U.S. consumers owe more than $900 billion on their credit cards, with close to $70 billion of it past due, according to a March 2010 article on the Fort Gordon Signal website. With borrowers so far underwater, some creditors are offering debt workout plans as a means to collect that debt. Such a plan can help the defaulted borrower avoid bankruptcy and allow the creditor to receive at least some payment on the principal owed.
Definition
Debt workout, by definition, is the process by which a borrower behind on paying his debts seeks a repayment plan with one or more creditors. An attorney or unsecured debt professional can facilitate such a plan by contacting creditors on the defaulted borrower's behalf in the hopes of settling the accrued debt through settlement payments. The plan can vary from extending the repayment period to reducing principal, interest and other fees.
Function
The primary function of a debt workout is to avoid bankruptcy.
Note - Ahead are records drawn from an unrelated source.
(* ===== verification/Dpc.v ===== *)
(** * Dpc: deferred procedure calls, the end of sys/kern/sched.c

    sched_dpc() queues a request and wakes the DPC thread, which calls the
    queued routines in turn.  Both touch the queue with interrupts disabled, so
    what the thread does between two points where it enables interrupts or is
    switched out is one step.  A routine is a code address with its argument;
    its call is an event of the step. *)
From stdpp Require Import base numbers gmap list.
From S2P Require Import Prelude.

Open Scope Z_scope.

Definition DPC_FREE := 0x4470463f.
Definition DPC_PENDING := 0x4470503f.

(** struct dpc, whose link is on the queue or not. *)
Record dpc := mk_dpc { dpc_st : Z; dpc_func : Z; dpc_arg : Z }.
#[export] Instance dpc_eta : Settable dpc := fun x => mk_dpc (dpc_st x) (dpc_func x) (dpc_arg x).

(** Where dpc_thread() stands: before its first sched_sleep(), sleeping, woken up,
    behind interrupt_enable() with a dpc taken off the queue, and in the call
    of its routine. *)
Inductive dpc_pc := DpcStart | DpcSleeping | DpcWoken | DpcFetch (a : Z) | DpcCalling.
#[export] Instance dpc_pc_eq_dec : EqDecision dpc_pc.
Proof. solve_decision. Defined.

Record dpcs := mk_dpcs {
  dpc_objs : gmap Z dpc;
  dpcq : list Z;
  dpc_at : dpc_pc;
}.
#[export] Instance dpcs_eta : Settable dpcs := fun x => mk_dpcs (dpc_objs x) (dpcq x) (dpc_at x).

(** Linking a dpc that is already on the queue would corrupt it: a fault. *)
Definition sched_dpc (a func arg : Z) (s : dpcs) : option dpcs :=
  d ← dpc_objs s !! a;
  if negb (bool_decide (dpc_st d = DPC_PENDING)) && bool_decide (a ∈ dpcq s) then None
  else
    let q := if decide (dpc_st d = DPC_PENDING) then dpcq s else dpcq s ++ [a] in
    let s := s <| dpcq := q |> <| dpc_objs ::= <[a := mk_dpc DPC_PENDING func arg]> |> in
    (* sched_wakeup(&dpc_event) *)
    Some (if decide (dpc_at s = DpcSleeping) then s <| dpc_at := DpcWoken |> else s).

(** while (!queue_empty(&dpcq)) { ... }, up to interrupt_enable(); then sched_sleep(). *)
Definition dpc_loop (s : dpcs) : option dpcs :=
  match dpcq s with
  | [] => Some (s <| dpc_at := DpcSleeping |>)
  | a :: q =>
      d ← dpc_objs s !! a;
      Some (s <| dpcq := q |> <| dpc_objs ::= <[a := d <| dpc_st := DPC_FREE |>]> |> <| dpc_at := DpcFetch a |>)
  end.

(** The routine called, if any: dpc->func and dpc->arg are read with interrupts
    enabled, so a request for the same dpc may come before.  The two reads are
    one step. *)
Definition dpc_thread (s : dpcs) : option (option (Z * Z) * dpcs) :=
  match dpc_at s with
  | DpcStart => Some (None, s <| dpc_at := DpcSleeping |>)
  | DpcSleeping => Some (None, s)
  | DpcWoken | DpcCalling => s ← dpc_loop s; Some (None, s)
  | DpcFetch a => d ← dpc_objs s !! a; Some (Some (dpc_func d, dpc_arg d), s <| dpc_at := DpcCalling |>)
  end.

(** Requests by drivers, interleaved with steps of the thread. *)
Inductive dpc_event := DpcRequest (a func arg : Z) | DpcRun.

Fixpoint dpc_trace (l : list dpc_event) (s : dpcs) : option (list (Z * Z) * dpcs) :=
  match l with
  | [] => Some ([], s)
  | DpcRequest a func arg :: l => s ← sched_dpc a func arg s; dpc_trace l s
  | DpcRun :: l =>
      r ← dpc_thread s;
      t ← dpc_trace l (snd r);
      Some (match fst r with Some c => c :: fst t | None => fst t end, snd t)
  end.

(** ** The queue holds the pending requests *)

(** The requests the thread still has to call: the one it has taken off the
    queue, and those on it. *)
Definition fetched (s : dpcs) : list Z := match dpc_at s with DpcFetch a => [a] | _ => [] end.
Definition dpc_todo (s : dpcs) : list Z := fetched s ++ dpcq s.

Record dpc_ok (s : dpcs) : Prop := {
  dk_nodup : NoDup (dpcq s);
  dk_dom : forall a, a ∈ dpc_todo s -> is_Some (dpc_objs s !! a);
  dk_pending : forall a d, dpc_objs s !! a = Some d -> (dpc_st d = DPC_PENDING <-> a ∈ dpcq s);
}.
(** The thread sleeps only when nothing is pending. *)
Definition dpc_awake (s : dpcs) : Prop := dpc_at s <> DpcStart /\ (dpc_at s = DpcSleeping -> dpcq s = []).

Lemma sched_dpc_ok a func arg s : dpc_ok s -> is_Some (dpc_objs s !! a) -> exists s', sched_dpc a func arg s = Some s' /\ dpc_ok s' /\
  dpcq s' = (if decide (a ∈ dpcq s) then dpcq s else dpcq s ++ [a]) /\ dpc_objs s' = <[a := mk_dpc DPC_PENDING func arg]> (dpc_objs s) /\
  dpc_at s' = (if decide (dpc_at s = DpcSleeping) then DpcWoken else dpc_at s) /\ fetched s' = fetched s.
Proof.
  intros [H1 H2 H3] [d Hd]. unfold sched_dpc. rewrite Hd. cbn [mbind option_bind]. pose proof (H3 a d Hd) as Hp. assert (negb (bool_decide (dpc_st d = DPC_PENDING)) && bool_decide (a ∈ dpcq s) = false) as ->.
  { destruct (bool_decide_reflect (dpc_st d = DPC_PENDING)) as [|Hn]; [done|]. cbn. apply bool_decide_false. intros Hin. by apply Hn, Hp. }
  set (q := if decide (dpc_st d = DPC_PENDING) then _ else _). assert (q = if decide (a ∈ dpcq s) then dpcq s else dpcq s ++ [a]) as Eq.
  { unfold q. destruct (decide (dpc_st d = DPC_PENDING)) as [Hs|Hs]; [by rewrite decide_True by (by apply Hp)|]. rewrite decide_False; [done|]. by intros Hin%Hp. }
  clearbody q. assert (forall b, b ∈ q <-> b = a \/ b ∈ dpcq s) as Hq.
  { intros b. rewrite Eq. case_decide; [|rewrite elem_of_app, list_elem_of_singleton; tauto]. naive_solver. }
  set (s1 := s <| dpcq := q |> <| dpc_objs ::= _ |>). change (dpc_at s1) with (dpc_at s).
  set (s2 := if decide (dpc_at s = DpcSleeping) then _ else _). assert (fetched s2 = fetched s) as Ef.
  { unfold s2, fetched. destruct (decide (dpc_at s = DpcSleeping)) as [->|]; done. }
  assert (dpcq s2 = q) as Eq2 by (unfold s2; by destruct (decide (dpc_at s = DpcSleeping))).
  assert (dpc_objs s2 = <[a := mk_dpc DPC_PENDING func arg]> (dpc_objs s)) as Eo2 by (unfold s2; by destruct (decide (dpc_at s = DpcSleeping))).
  exists s2. split; [done|]. split; [|split_and!; [by rewrite Eq2|done|unfold s2; by destruct (decide (dpc_at s = DpcSleeping))|done]]. split.
  - rewrite Eq2, Eq. case_decide as Hin; [done|]. apply NoDup_app. split; [done|]. split; [|apply NoDup_singleton]. intros b Hb ->%list_elem_of_singleton. done.
  - intros b. unfold dpc_todo. rewrite Ef, Eo2, Eq2, elem_of_app, Hq. intros Hb. apply lookup_insert_is_Some'.
    destruct (decide (a = b)); [by left|right]. apply H2, elem_of_app. destruct Hb as [?|[?|?]]; [by left|done|by right].
  - intros b e. rewrite Eq2, Hq, Eo2, lookup_insert_Some. intros [[<- <-]|[Hne He]]; [cbn; tauto|]. rewrite (H3 b e He). split; [by right|]. by intros [->|].
Qed.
If the defaulted borrower were to enter the bankruptcy process, the lender would have a harder time recovering the principal and other fees. While bankruptcy proceedings protect some of the defaulted borrower's assets, DebtSteps.com points out that others might have to be liquidated and the borrower's credit rating would be severely impacted for years. A debt workout provides a solution for both the defaulted borrower and lender in that each party keeps or receives more of the assets or monies owed.
Offer
Not every offer will be accepted by the creditor. To make an offer, defaulted borrowers first determine how much money they owe and at what interest rate, before contacting the creditor(s) directly or through a debt settlement company. According to a 2009 report on the Credit Infocenter website, many creditors accept settlements in the range of 35 to 50 percent of all monies owed.
Lender Review
Once contacted about a debt workout plan, the creditor reviews the offer. A creditor's trying to recover the most money possible against the owed debt, and may require other asset statements from the defaulted borrower to see how much more the borrower can pay. A lender typically makes a counter-offer, trying to gain more favorable terms than what the defaulted borrower was seeking. The negotiation continues until both parties have reached an agreement, and it may take several months before the new terms are arranged and payments begin.
Execution
After entering into a debt workout plan, the defaulted borrower makes payments to the creditor or a debt management service that pays the creditors on the borrower's behalf. These payments are deducted from the monies owed in accordance with the new plan, which could take 48 months or more to complete, according to the Federal Trade Commission.